### Assignment
As you look over the data below, please find each line where the word "left" appears, then copy it.

::: Information provided :::

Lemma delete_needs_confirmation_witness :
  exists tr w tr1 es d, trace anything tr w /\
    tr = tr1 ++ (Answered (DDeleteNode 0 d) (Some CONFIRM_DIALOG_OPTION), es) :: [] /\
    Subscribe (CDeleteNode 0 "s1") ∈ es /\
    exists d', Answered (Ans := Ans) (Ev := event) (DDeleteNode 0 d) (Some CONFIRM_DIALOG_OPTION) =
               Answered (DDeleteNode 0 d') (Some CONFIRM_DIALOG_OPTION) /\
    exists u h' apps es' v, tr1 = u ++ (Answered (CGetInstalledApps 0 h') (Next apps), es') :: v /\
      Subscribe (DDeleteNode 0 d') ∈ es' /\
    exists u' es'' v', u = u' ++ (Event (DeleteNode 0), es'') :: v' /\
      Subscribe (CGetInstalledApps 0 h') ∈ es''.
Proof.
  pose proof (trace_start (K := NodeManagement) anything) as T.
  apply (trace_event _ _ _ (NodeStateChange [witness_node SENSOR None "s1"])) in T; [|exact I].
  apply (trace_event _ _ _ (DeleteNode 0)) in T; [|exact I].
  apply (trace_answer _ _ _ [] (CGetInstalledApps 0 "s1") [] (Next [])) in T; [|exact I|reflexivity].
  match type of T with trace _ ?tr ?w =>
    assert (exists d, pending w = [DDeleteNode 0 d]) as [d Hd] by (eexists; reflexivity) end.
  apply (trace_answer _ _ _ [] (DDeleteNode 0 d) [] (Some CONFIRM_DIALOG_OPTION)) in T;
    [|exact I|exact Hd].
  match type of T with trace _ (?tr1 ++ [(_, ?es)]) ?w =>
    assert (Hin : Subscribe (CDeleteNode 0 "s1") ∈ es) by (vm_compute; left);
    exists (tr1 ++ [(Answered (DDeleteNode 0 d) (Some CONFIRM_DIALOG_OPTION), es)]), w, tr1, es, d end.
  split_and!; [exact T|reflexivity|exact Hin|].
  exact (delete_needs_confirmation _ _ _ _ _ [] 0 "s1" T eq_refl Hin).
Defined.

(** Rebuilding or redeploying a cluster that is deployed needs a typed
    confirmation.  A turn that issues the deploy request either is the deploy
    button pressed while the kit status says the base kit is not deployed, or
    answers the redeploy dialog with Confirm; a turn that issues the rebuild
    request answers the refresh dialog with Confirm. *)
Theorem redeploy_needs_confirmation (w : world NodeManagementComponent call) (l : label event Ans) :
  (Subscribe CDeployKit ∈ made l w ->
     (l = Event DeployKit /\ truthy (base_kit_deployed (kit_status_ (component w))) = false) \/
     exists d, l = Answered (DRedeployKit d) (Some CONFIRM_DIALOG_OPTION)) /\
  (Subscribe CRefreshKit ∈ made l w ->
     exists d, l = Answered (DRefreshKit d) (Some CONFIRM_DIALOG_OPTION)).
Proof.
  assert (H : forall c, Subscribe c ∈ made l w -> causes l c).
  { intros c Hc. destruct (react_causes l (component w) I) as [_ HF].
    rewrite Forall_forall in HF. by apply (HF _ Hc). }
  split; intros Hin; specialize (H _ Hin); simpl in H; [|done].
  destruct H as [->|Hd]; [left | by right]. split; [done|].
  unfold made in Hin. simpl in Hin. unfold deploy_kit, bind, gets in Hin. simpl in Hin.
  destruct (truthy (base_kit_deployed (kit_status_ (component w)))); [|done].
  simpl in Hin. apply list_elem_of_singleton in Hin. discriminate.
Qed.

:::
::: Information provided :::

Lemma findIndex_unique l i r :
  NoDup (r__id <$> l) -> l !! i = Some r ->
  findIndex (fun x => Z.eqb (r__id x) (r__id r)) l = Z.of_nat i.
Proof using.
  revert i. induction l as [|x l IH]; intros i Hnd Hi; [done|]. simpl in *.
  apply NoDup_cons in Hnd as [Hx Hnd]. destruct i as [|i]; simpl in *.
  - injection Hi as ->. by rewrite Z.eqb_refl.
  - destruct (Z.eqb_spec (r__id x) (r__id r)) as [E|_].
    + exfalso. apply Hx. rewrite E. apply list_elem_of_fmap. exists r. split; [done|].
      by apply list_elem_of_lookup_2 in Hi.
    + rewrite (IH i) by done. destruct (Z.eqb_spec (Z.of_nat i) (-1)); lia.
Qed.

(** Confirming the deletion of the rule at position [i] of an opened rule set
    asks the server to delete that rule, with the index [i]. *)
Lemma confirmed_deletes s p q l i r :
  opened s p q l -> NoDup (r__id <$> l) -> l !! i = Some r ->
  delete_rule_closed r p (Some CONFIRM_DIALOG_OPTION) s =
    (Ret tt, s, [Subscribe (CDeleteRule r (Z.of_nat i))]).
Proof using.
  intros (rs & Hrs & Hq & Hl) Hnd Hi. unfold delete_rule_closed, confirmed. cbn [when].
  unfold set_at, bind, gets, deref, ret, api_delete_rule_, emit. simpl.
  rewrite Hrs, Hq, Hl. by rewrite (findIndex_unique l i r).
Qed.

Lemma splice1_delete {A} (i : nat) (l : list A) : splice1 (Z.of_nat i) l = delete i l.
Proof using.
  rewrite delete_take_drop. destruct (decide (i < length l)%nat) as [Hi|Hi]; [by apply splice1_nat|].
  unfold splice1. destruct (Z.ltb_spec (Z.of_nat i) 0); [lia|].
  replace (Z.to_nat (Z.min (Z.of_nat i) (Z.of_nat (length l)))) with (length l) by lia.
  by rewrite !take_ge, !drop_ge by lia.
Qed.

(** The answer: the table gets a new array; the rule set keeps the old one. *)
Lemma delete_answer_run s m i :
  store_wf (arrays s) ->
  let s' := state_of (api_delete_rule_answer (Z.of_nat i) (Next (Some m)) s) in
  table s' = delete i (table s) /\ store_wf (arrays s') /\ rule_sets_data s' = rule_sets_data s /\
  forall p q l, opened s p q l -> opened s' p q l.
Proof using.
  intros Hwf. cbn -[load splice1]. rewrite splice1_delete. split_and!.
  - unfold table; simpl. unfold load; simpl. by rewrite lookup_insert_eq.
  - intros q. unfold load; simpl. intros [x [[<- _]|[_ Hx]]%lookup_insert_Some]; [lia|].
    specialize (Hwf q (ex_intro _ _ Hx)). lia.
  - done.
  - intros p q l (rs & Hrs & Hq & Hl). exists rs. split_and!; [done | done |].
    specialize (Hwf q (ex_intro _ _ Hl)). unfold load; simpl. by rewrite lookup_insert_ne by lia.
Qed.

:::

### Solution
    assert (Hin : Subscribe (CDeleteNode 0 "s1") ∈ es) by (vm_compute; left);
  destruct H as [->|Hd]; [left | by right]. split; [done|].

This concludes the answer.